Zhenwen Liang, Yujun Zhou, Sidi Lu, Xiangliang Zhang, Haitao Mi + 1 more

cs.LG

TLDR

This paper introduces CUTS and Mixed-CUTS to prevent mode collapse in RL for LLMs on saturated reasoning data, boosting generalization.

Key contributions

  • Addresses RL mode collapse in LLMs on saturated reasoning data where solutions are too homogeneous.
  • Introduces Constrained Uniform Top-K Sampling (CUTS) for structure-preserving exploration.
  • Proposes Mixed-CUTS, a training framework combining exploitative and exploratory rollouts.
  • Improves Pass@1 accuracy on AIME25 by up to 15.1% over GRPO, boosting out-of-domain generalization.

Why it matters

This paper tackles a key challenge in scaling RL for LLMs: preventing mode collapse on saturated reasoning data. By ensuring diverse exploration, it allows models to learn more robustly even when base models are already strong.
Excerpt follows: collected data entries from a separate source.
(** C22: nodes configured alike form a cluster.  Nodes started with [New] from
    configurations that list the same members, in any order, the same replication
    factor and an object limit below 2^63-1, each on a data directory that was empty
    or that earlier runs, crashes and failed starts left behind, whatever faults the
    starts met, agree on the membership and on the holders of every key and have
    their stores in order: they satisfy what the theorems on a cluster assume. *)
Theorem started_nodes_form_a_cluster {Scan : SqlScan} url_Parse peers rc r node :
  Ring.New peers EmptyString = Ok r →
  (∀ m, m ∈ members r → started url_Parse peers rc m (node (Name m))) →
  cluster_ok (members r) rc (mkWorld (λ x, nd_coord (node x))).
Proof.
  intros Hr Hall. pose proof (New_ring_ok _ _ _ Hr) as Hnd.
  pose proof (proj1 (New_Ok _ _ _) Hr) as (_ & _ & Hne & _ & Hms).
  assert (Hnode : ∀ m, m ∈ members r → ∃ env cfg st,
    assembled env cfg start_health st (node (Name m)) ∧ validated cfg ∧ cf_NodeName cfg = Name m ∧
    cf_Peers cfg ≡ₚ peers ∧ cf_ReplicaCount cfg = rc ∧ store_ok st ∧ sane_limit st).
  { intros m Hm. destruct (Hall m Hm) as (env & cfg & f & f' & rt & HN & Hn & Hp & Hc & Hmax & Habs & Hud).
    revert HN. unfold node_New. destruct (Validate _ _) eqn:HV; [done|]. apply Validate_None in HV.
    fold start_health. fold (store_options env cfg).
    destruct (Open _ _ _) as [f1 [st|e]] eqn:HO; [|done].
    destruct (assemble _ _ _ _) as [n|e] eqn:HA; [|done]. intros [= _ ->].
    exists env, cfg, st. split; [by apply assemble_inv|]. split_and!; try done.
    - by destruct (Open_ok (se_open env) (store_options env cfg) _ _ _ _ Habs HO (used_disk_ok _ _ Hud)) as (_ & _ & ? & _).
    - unfold sane_limit. destruct (Open_limit _ _ _ _ _ HO) as (-> & _). done. }
  split; [done|..].
  - intros m Hm. destruct (Hnode m Hm) as (env & cfg & st & [_ _ Hrr _ _ _ Hrc _] & Hv & Hn & Hp & Hc & _).
    simpl. pose proof (New_perm_sorted _ _ _ _ Hrr Hp) as Hs. specialize (Hrc Hv).
    apply New_Ok in Hrr as (_ & _ & Hne' & _ & Hring). rewrite Hring, Hrc, Hms. simpl.
    split; [done|]. split; [done|]. split; [done|]. destruct Hv as [Hnn _ _ _ _ _ _].
    intros He. rewrite Hn, He in Hnn. done.
  - intros m Hm. destruct (Hnode m Hm) as (env & cfg & st & [_ _ _ Hst _ _ _ _] & _ & _ & _ & _ & Hok & Hsl).
    simpl. split; [|by rewrite Hst]. rewrite Hst. destruct Hok as [Hw Hc Ht]. split; [|done|done].
    by split; apply Hw.
Qed.
#[export] Instance Setup_codec : Codec Setup := {|
  jput s := GObject ([("targets", jput (su_Targets s)); ("nodes", jput (su_Nodes s));
    ("replica_count", jput (su_ReplicaCount s)); ("git_commit", jput (su_GitCommit s)); ("version", jput (su_Version s));
    ("go_version", jput (su_GoVersion s)); ("runs_per_point", jput (su_RunsPerPoint s));
    ("measured_seconds_per_run", jput (su_DurationS s)); ("warmup_seconds_per_run", jput (su_WarmupS s));
    ("concurrency_levels", jput (su_Concurrency s)); ("cache_warm", jput (su_CacheWarm s));
    ("client_colocated_with_servers", jput (su_ClientColocated s))]
    ++ omitempty no_text "netem" (su_Netem s)
    ++ [("client_verifies_digests", jput (su_VerifyReads s)); ("corpus_seed", jput (su_Seed s))]);
  jget := structured zero_setup (λ l,
    targets ← fget "targets" l; nodes ← fget "nodes" l; replicas ← fget "replica_count" l; commit ← fget "git_commit" l;
    version ← fget "version" l; go ← fget "go_version" l; runs ← fget "runs_per_point" l;
    dur ← fget "measured_seconds_per_run" l; warm ← fget "warmup_seconds_per_run" l;
    conc ← fget "concurrency_levels" l; cache ← fget "cache_warm" l; coloc ← fget "client_colocated_with_servers" l;
    netem ← fget "netem" l; verify ← fget "client_verifies_digests" l; seed ← fget "corpus_seed" l;
    Some (mkSetup targets nodes replicas commit version go runs dur warm conc cache coloc netem verify seed));
  jzero := zero_setup;
  jnorm := id |}.

Definition zero_report : BenchReport := mkBenchReport EmptyString zero_time EmptyString false None zero_setup [].

#[export] Instance BenchReport_codec : Codec BenchReport := {|
  jput r := GObject ([("kind", jput (rp_Kind r)); ("generated_at", jput (rp_GeneratedAt r))]
    ++ omitempty no_text "label" (rp_Label r)
    ++ [("smoke_run", jput (rp_Smoke r)); ("host", jput (rp_Host r)); ("setup", jput (rp_Setup r));
        ("scenarios", jput (rp_Scenarios r))]);
  jget := structured zero_report (λ l,
    kind ← fget "kind" l; at_ ← fget "generated_at" l; label ← fget "label" l; smoke ← fget "smoke_run" l;
    host ← fget "host" l; setup ← fget "setup" l; scs ← fget "scenarios" l;
    Some (mkBenchReport kind at_ label smoke host setup scs));
  jzero := zero_report;
  jnorm r := mkBenchReport (rp_Kind r) (rp_GeneratedAt r) (rp_Label r) (rp_Smoke r) (jnorm (rp_Host r)) (rp_Setup r)
               (jnorm (rp_Scenarios r)) |}.

(** ** The machine and the cluster *)

(** The replica count in a stats page; [None] is a type error. *)
Definition replica_field : json → option Z :=
  structured 0 (sget 0 (fget "replica_count") "cluster").

(** [replicaCountOf]; [None] is the panic without a target. *)
Definition replicaCountOf {S} {T : Transport S} (targets : list string) (w : S) : option (S * Z) :=
  t ← targets !! 0%nat;
  match url_err (t +:+ "/stats") with
  | Some _ => Some (w, 0)
  | None =>
      let '(w1, r) := Do (mkRequest MethodGet (t +:+ "/stats") ∅ None 0) w in
      Some (w1, match r with
                | Err _ => 0
                | Ok resp => default 0 (first_value (read_limited stats_limit (rs_Body resp)) ≫= replica_field)
                end)
  end.

(** [hostInfo], given what git and the script print; git prints a clean path. *)
Definition hostInfo (root : result string) (bash : string → result string) : option (gmap string any) :=
  let script := match root with
                | Ok r => TrimSuffix (TrimSpace r) "/" +:+ "/scripts/hostinfo.sh"
                | Err _ => "scripts/hostinfo.sh"
                end in
  match bash script with
  | Err e => Some {["error" := AString (script +:+ " failed: " +:+ Error e)]}
  | Ok out =>
      match (Unmarshal out ≫= jget : option (option (gmap string any))) with
      | None => Some {["error" := AString "hostinfo output is not JSON"]}
      | Some m => m
      end
  end.

Definition gitCommit (out : result string) : string :=
  match out with Err _ => "unknown" | Ok s => TrimSpace s end.

(** A key of a map that may be nil. *)
Definition at_key (k : string) (m : option (gmap string any)) : option any := m ≫= (.!! k).

Definition toInt (v : option any) : Z :=
  match v with Some (AInt n) => n | Some (ANumber f) => to_int64 f | _ => 0 end.

(** ** Writing the report *)

(** The files of the results directory, by name. *)
Abbreviation files := (gmap string string).

(** [os.WriteFile], with its error and, unless the file could not be opened, how
    much of the text was written before it. *)
Definition WriteFile (fault : option (error * option nat)) (name text : string) (d : files) : files * option error :=
  match fault with
  | None => (<[name := text]> d, None)
  | Some (e, None) => (d, Some e)
  | Some (e, Some n) => (<[name := stake n text]> d, Some e)
  end.

Definition line (s : string) : string := s +:+ newline.

(** What [printSummary] prints. *)
Definition summary_row (p : Point) : string :=
  let m := pt_Median p in
  line ("  " +:+ pad_right 6 (pretty (pt_Concurrency p)) +:+ " " +:+ pad_left 10 (Fixed 0 (rr_OpsPerSec m)) +:+ " " +:+
    pad_left 10 (Fixed 1 (rr_MiBPerSec m)) +:+ " " +:+ pad_left 9 (Fixed 2 (su_P50Ms (rr_Latency m))) +:+ " " +:+
    pad_left 9 (Fixed 2 (su_P95Ms (rr_Latency m))) +:+ " " +:+ pad_left 9 (Fixed 2 (su_P99Ms (rr_Latency m))) +:+ " " +:+
    pad_left 9 (Fixed 4 (rr_ErrorRate m))).

Definition concat_all (l : list string) : string := foldr String.append EmptyString l.

Definition printSummary (rep : BenchReport) : string :=
  newline +:+ line "=== kilnbench summary (median of each point) ===" +:+
  concat_all ((λ sc,
    newline +:+ line (sr_Name sc +:+ "  (" +:+ humanBytes (toInt (at_key "object_size_bytes" (sr_Corpus sc))) +:+ " objects)") +:+
    line ("  " +:+ pad_right 6 "conc" +:+ " " +:+ pad_left 10 "ops/s" +:+ " " +:+ pad_left 10 "MiB/s" +:+ " " +:+
      pad_left 9 "p50 ms" +:+ " " +:+ pad_left 9 "p95 ms" +:+ " " +:+ pad_left 9 "p99 ms" +:+ " " +:+ pad_left 9 "err") +:+
    concat_all (summary_row <$> sr_Points sc)) <$> rp_Scenarios rep) +:+ newline.

Definition latest : string := "bench-latest.json".

Definition report_name (rep : BenchReport) : string :=
  if rp_Smoke rep then "bench-smoke.json" else "bench-" +:+ file_stamp (rp_GeneratedAt rep) +:+ ".json".

(** [writeReport]: the files, what is printed, and the error. *)
Definition writeReport (fmt : float64 → string) (fault : string → option (error * option nat)) (rep : BenchReport)
    (d : files) : files * string * option error :=
  match MarshalIndent fmt (jput rep) with
  | Err e => (d, EmptyString, Some (Wrap "marshal report: " e))
  | Ok b =>
      let text := b +:+ newline in
      match WriteFile (fault (report_name rep)) (report_name rep) text d with
      | (d1, Some e) => (d1, EmptyString, Some (Wrap "write report: " e))
      | (d1, None) =>
          if rp_Smoke rep then (d1, printSummary rep, None)
          else
            match WriteFile (fault latest) latest text d1 with
            | (d2, Some e) => (d2, EmptyString, Some (Wrap "write latest: " e))
            | (d2, None) => (d2, printSummary rep, None)
            end
      end
  end.

(** ** The session: execute *)

Section session.
Context {S : Type}.

(** What a session meets: the error of [MkdirAll], the network while it waits and
    the deadline, what the host says, the clock, the build, the environments of
    the scenarios, whether it has been interrupted after one, and the errors of
    the files it writes. *)
Record SessionEnv := mkSessionEnv {
  xe_mkdir : option error; xe_ready : Transport S; xe_before : nat → bool;
  xe_root : result string; xe_bash : string → result string; xe_now : Time; xe_stats : Transport S;
  xe_commit : result string; xe_version : string; xe_link_commit : string; xe_build : option BuildInfo;
  xe_scenario : nat → @ScenarioEnv S; xe_ctx : nat → bool; xe_fault : string → option (error * option nat) }.

Definition with_ram (ram : Z) (o : boptions) : boptions :=
  mkBOptions (bp_targets o) (bp_out o) (bp_runs o) (bp_duration o) (bp_warmup o) (bp_concurrency o)
    (bp_scenarios o) (bp_smoke o) (bp_verify o) (bp_seed o) (bp_netem o) (bp_colocated o) (bp_profileDir o)
    (bp_label o) ram (bp_peakMemory o).

(** The options once the host's memory is known. *)
Definition host_options (host : option (gmap string any)) (o : boptions) : boptions :=
  match at_key "mem_total_kb" host with
  | Some (ANumber kb) => with_ram (i64 (to_int64 kb * 1024)) o
  | _ => o
  end.

Definition session_setup (env : SessionEnv) (o : boptions) (replicas : Z) : Setup :=
  mkSetup (bp_targets o) (Z.of_nat (length (bp_targets o))) replicas (gitCommit (xe_commit env))
    (Version_String (xe_version env) (xe_link_commit env) (xe_build env)) (GoVersion (xe_build env))
    (Z.of_nat (bp_runs o)) (Seconds (bp_duration o)) (Seconds (bp_warmup o)) (bp_concurrency o) true
    (bp_colocated o) (bp_netem o) (bp_verify o) (bp_seed o).

Definition session_report (env : SessionEnv) (o : boptions) (replicas : Z) (scs : list ScenarioResult) : BenchReport :=
  mkBenchReport "benchmark" (xe_now env) (bp_label o) (bp_smoke o) (hostInfo (xe_root env) (xe_bash env))
    (session_setup env o replicas) scs.
Definition get_bazel : json → option bazelReport :=
  structured (mkBazelReport EmptyString 0 0 0 false no_bazel_summary []) (λ l,
    version ← fget "bazel_version" l; runs ← fget "runs_per_measured_phase" l;
    ws ← sget (0, 0) (λ l, t ← fget "targets" l; a ← fget "build_artifacts_compared" l; Some (t, a)) "workspace" l;
    valid ← fget "populating_build_is_valid" l; summary ← sget no_bazel_summary get_bazel_summary "summary" l;
    builds ← sgets no_build (sget no_build get_build "bazel") "cached_builds" l;
    Some (mkBazelReport version runs ws.1 ws.2 valid summary builds)).

Definition mebibytes (x : float64) : string := Fixed 0 (fdiv x (of_int (2 ^ 20))) +:+ " MiB".
Lemma replay_delays_witness :
  exists new,
    UserSimulation.perform_simulation
      (UserSimulation.Build recorded_events
         (replay_event 100 (Str "https://x/p1") (Int 50) None_) working_driver)
      None UserSimulation.NoFunction []
    = ([] ++ new, Ok tt)
    /\ sleeps new = recorded_delays [100; 103; 99]
    /\ flat_map step_of new
       = concat (turns UserSimulation.NoFunction None_
                   (recorded_delays [100; 103; 99]) recorded_events).
Proof.
  destruct (replay_delays recorded_events working_driver
              (UserSimulation.Build recorded_events
                 (replay_event 100 (Str "https://x/p1") (Int 50) None_)
                 working_driver)
              UserSimulation.NoFunction [] eq_refl) as (_ & _ & H & _).
  destruct H as [_ H].
  - intros w c e. discriminate.
  - exact I.
  - reflexivity.
  - apply (H [100; 103; 99]); reflexivity.
Defined.
Lemma Blob_text_roundtrip_witness :
  length fresh_blob = blob_size ∧ Forall is_byte fresh_blob ∧
  length bad_blob = blob_size ∧
  Blob_UnmarshalText (λ _, "invalid byte"%string) (Some bad_blob)
    (Blob_MarshalText fresh_blob).1
  = (Some fresh_blob, None).
Proof.
  split; [exact fresh_blob_length|]. split; [exact fresh_blob_bytes|].
  split; [exact bad_blob_length|].
  exact (Blob_text_roundtrip (λ _, "invalid byte"%string) fresh_blob bad_blob
           fresh_blob_length fresh_blob_bytes bad_blob_length).
Defined.

Lemma Blob_UnmarshalText_accepts_witness :
  length fresh_blob = blob_size ∧
  (Blob_UnmarshalText (λ _, "invalid byte"%string) (Some fresh_blob) "0x00").2
  ≠ None.
Proof.
  split; [exact fresh_blob_length|]. intros H.
  apply (Blob_UnmarshalText_accepts (λ _, "invalid byte"%string) fresh_blob "0x00"
           fresh_blob_length) in H as [Hlen _].
  cbn [String.length] in Hlen. pose proof chunk_7_in_range. lia.
Defined.

Lemma string_of_list_ascii_length (l : list ascii) :
  String.length (string_of_list_ascii l) = length l.
Proof. induction l as [|c l IH]; simpl; [done|]. by rewrite IH. Qed.

Lemma broken_blob_text_length :
  (2 * length [0xab] + 1
   + String.length (string_of_list_ascii
                      (replicate (FieldElementsPerBlob * 32 * 2 - 3) "0"%char))
   = FieldElementsPerBlob * 32 * 2)%nat.
Proof.
  rewrite string_of_list_ascii_length, length_replicate. cbn [length].
  pose proof chunk_7_in_range. lia.
Qed.

Lemma Blob_UnmarshalText_partial_witness :
  length fresh_blob = blob_size ∧ Forall is_byte [0xab] ∧
  0x0f < fromHexChar "g" ∧
  Blob_UnmarshalText (λ _, "invalid byte"%string) (Some fresh_blob) broken_blob_text
  = (Some ([0xab] ++ drop 1 fresh_blob),
     Some "blob is not formatted correctly: invalid byte"%string).
Proof.
  assert (Hbytes : Forall is_byte [0xab])
    by (repeat constructor; unfold is_byte; lia).
  assert (Hbad : 0x0f < fromHexChar "g") by reflexivity.
  split; [exact fresh_blob_length|]. split; [exact Hbytes|].
  split; [exact Hbad|].
  exact (Blob_UnmarshalText_partial (λ _, "invalid byte"%string) fresh_blob [0xab]
           "g" _ fresh_blob_length Hbytes Hbad broken_blob_text_length).
Defined.
#[export] Instance sample_env : Env Sim := {
  KV_Txn_Commit := sim_commit;
  KV_Get := fun _ _ w => (inr (simRevision w), w);
  KV_Compact := fun _ w => (None, w);
  Maintenance_Status := fun _ w =>
    (inr (mkStatusResponse (simDbSize w) (simDbSize w)), w);
  Maintenance_Defragment := fun _ w =>
    (if simDefragOk w then None else Some (ErrExternal "defragment failed"), w);
  Store_Fetch := sim_fetch;
  os_MkdirAll := fun _ w => (None, w);
  os_RemoveAll := fun _ w => (None, w);
  os_Open := sim_open;
  os_Create := fun _ w =>
    (if simCreateFails w then Some (ErrExternal "permission denied") else None, w);
  File_ReadFrom := sim_write;
  os_Remove := fun _ w => (None, w);
  os_CreateTemp := fun dir pattern w => (inr (sample_join dir pattern), w);
  io_Copy := fun _ _ w => (None, w);
  snapshot_Restore := fun _ w => (None, w);
  StartEmbeddedEtcd := fun _ w => ((Some (mkEtcd ["localhost:2379"]), None), w);
  Factory_New := fun _ w => (None, w);
  Client_Close := fun _ w => (None, w);
  UpdateMemberPeerURL := fun w => (None, w)
}.

(** A world at revision [rev] with the given files. *)
Definition sim_at (rev : Z) (files : list (string * list byte)) : State Sim :=
  mkState (mkSim rev files false 0 true) [].

(** A blob: the payload followed by its stand-in hash. *)
Definition sample_blob (payload : list byte) : list byte :=
  payload ++ sample_sha payload.

(** A PUT of [key] at revision [rev]. *)
Definition sample_put (key : byte) (rev : Z) : Event :=
  mkEvent (mkEtcdEvent PUT (mkKeyValue [key] [] rev)) "".

Definition sample_snapshot (name : string) (lastRevision : Z) : Snapshot :=
  mkSnapshot "Incr" "" name 0 lastRevision "".

(** Three event lists: revisions 5, 5, 6; revisions 5, 6, 5; revisions
    0, 1. *)
Definition events_5_5_6 : list Event :=
  [sample_put Byte.x61 5; sample_put Byte.x62 5; sample_put Byte.x63 6].

Definition events_5_6_5 : list Event :=
  [sample_put Byte.x61 5; sample_put Byte.x62 6; sample_put Byte.x63 5].

Definition events_0_1 : list Event :=
  [sample_put Byte.x61 0; sample_put Byte.x62 1].

(** A chain of deltas after the first: delta [i] is the file [p<i>], holds
    one event at revision [11 + i], and has that as its last revision. *)
Definition sample_names : list string :=
  ["p0"; "p1"; "p2"; "p3"; "p4"; "p5"; "p6"; "p7"; "p8"; "p9"; "p10"; "p11"].

Definition sample_bytes : list byte :=
  [Byte.x0b; Byte.x0c; Byte.x0d; Byte.x0e; Byte.x0f; Byte.x10;
   Byte.x11; Byte.x12; Byte.x13; Byte.x14; Byte.x15; Byte.x16].

Definition sample_remaining (n : nat) : list Snapshot :=
  zip_with (fun name b => sample_snapshot name (Z.of_N (Byte.to_N b)))
    (take n sample_names) (take n sample_bytes).

Definition sample_files (n : nat) : list (string * list byte) :=
  zip_with (fun name b => (name, sample_blob [b]))
    (take n sample_names) (take n sample_bytes).

(** The message of the fetcher for delta [i]. *)
Definition sample_message (i : nat) : selected :=
  FromApplierInfoCh (mkApplierInfo (nth i sample_names "") (Z.of_nat i)).

(** The default quota of the embedded etcd, 8 GiB, as a [float64]. *)
Definition sample_quota : float64 := float64_of_int 8589934592.

(** The applier on the first [n] deltas of the chain, with the simulated
    etcd at revision 10. *)
Definition sample_applySnaps (n : nat) (input : list selected)
  : outcome applierStatus * State Sim :=
  applySnaps (sample_remaining n) ["localhost:2379"] sample_quota input
    (sim_at 10 (sample_files n)).

Definition sample_url_lib : Types.UrlLib := {|
  Types.NewURLsMap := fun s => if String.eqb s "" then Some "empty" else None;
  Types.NewURLs := fun l => match l with [] => Some "empty" | _ => None end;
  Types.path_Clean := fun s => if String.eqb s "" then "." else s
|}.

Definition sample_config : Types.RestorationConfig :=
  Types.mkRestorationConfig "default=http://localhost:2380" "etcd-cluster"
    "default.etcd" "default.restoration.tmp" "default" "30m" "periodic"
    ["http://localhost:2380"] 10240 10485760 10485760 8589934592 6 false.

(** An event that is neither a PUT nor a DELETE. *)
Definition sample_other (key : byte) (rev : Z) : Event :=
  mkEvent (mkEtcdEvent (EventType_other 2) (mkKeyValue [key] [] rev)) "".

(** A stand-in for [strings.TrimSpace]: it drops one leading line feed. *)
Definition sample_trim (s : string) : string :=
  match s with
  | String "010"%char rest => rest
  | _ => s
  end.

#[export] Instance sample_cleanup_lib : CleanupLib Sim := {
  os_Stat := fun path w =>
    (match sim_lookup path (simFiles w) with
     | Some _ => None
     | None => Some (ErrExternal "no such file")
     end, w);
  os_IsNotExist := fun err =>
    match err with
    | ErrExternal msg => String.eqb msg "no such file"
    | _ => false
    end;
  error_Error := fun err =>
    match err with
    | ErrExternal msg => msg
    | _ => "error"
    end;
  strings_TrimSpace := sample_trim
}.

(** Stopping the simulated etcd empties its database. *)
#[export] Instance sample_embedded_etcd : EmbeddedEtcd Sim := {
  Server_Stop := fun _ w =>
    mkSim (simRevision w) (simFiles w) (simCreateFails w) 0 (simDefragOk w);
  Etcd_Close := fun _ w => w
}.

(** Options with the default configuration, a base snapshot and deltas. *)
Definition sample_options (base : string) (deltas : list Snapshot)
  : RestoreOptions :=
  mkRestoreOptions sample_config [] (sample_snapshot base 5) [] deltas 1.

(** The concurrent phase left out: it hands back nil at once. *)
Definition sample_pipeline
  : list Snapshot -> list string -> float64 ->
    State Sim -> option error * State Sim :=
  fun _ _ _ s => (None, s).

(** The world and the options of a restoration from the base snapshot
    [base] and one delta [d0] with events at revisions 5, 6 and 7. *)
Definition sample_restore_world : State Sim :=
  sim_at 5 [("base", [Byte.x00]);
            ("d0", sample_blob [Byte.x05; Byte.x06; Byte.x07])].

Definition sample_restore_options : RestoreOptions :=
  sample_options "base" [sample_snapshot "d0" 7].

(** What a fetcher finds on [fetcherInfoCh]: two deltas, and then [stopCh]
    closed before the third. *)
Definition sample_work : list (bool * FetcherInfo) :=
  [(false, mkFetcherInfo (sample_snapshot "p0" 11) 0);
   (false, mkFetcherInfo (sample_snapshot "p1" 12) 1);
   (true, mkFetcherInfo (sample_snapshot "p2" 13) 2)].

(** What the alarm handler receives: two alarms, the stop, and one alarm
    more. *)
Definition sample_alarms : list alarmSelected :=
  [FromDbSizeAlarmCh "a"; FromDbSizeAlarmCh "b"; FromStopHandleAlarmCh;
   FromDbSizeAlarmCh "c"].

(** A concurrent phase that fails at once. *)
Definition sample_failing_pipeline
  : list Snapshot -> list string -> float64 ->
    State Sim -> option error * State Sim :=
  fun _ _ _ s => (Some ErrUnexpectedEventType, s).

End Sample.

(* ================================================================= *)
(** ** Reading a run

    Functions on traces and event lists in which the properties below are
    stated. *)

Module Run.

Import Restorer.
This is crucial for improving out-of-domain generalization in complex reasoning tasks.

Original Abstract

Reinforcement Learning (RL) enhances LLM reasoning, yet a paradox emerges as models scale: strong base models saturate standard benchmarks (e.g., MATH), yielding correct but homogeneous solutions. In such environments, the lack of failure cases causes the advantage signal in group-relative algorithms (e.g., GRPO) to vanish, driving policies into mode collapse. To address this, we propose Constrained Uniform Top-K Sampling (CUTS), a parameter-free decoding strategy enforcing structure-preserving exploration. Unlike standard sampling that follows model biases, CUTS flattens the local optimization landscape by sampling uniformly from constrained high-confidence candidates. We integrate this into Mixed-CUTS, a training framework synergizing exploitative and exploratory rollouts to amplify intra-group advantage variance. Experiments on Qwen3 models demonstrate that our approach prevents policy degeneration and significantly boosts out-of-domain generalization. Notably, Mixed-CUTS improves Pass@1 accuracy on the challenging AIME25 benchmark by up to 15.1% over standard GRPO, validating that maintaining diversity within the semantic manifold is critical for rigorous reasoning.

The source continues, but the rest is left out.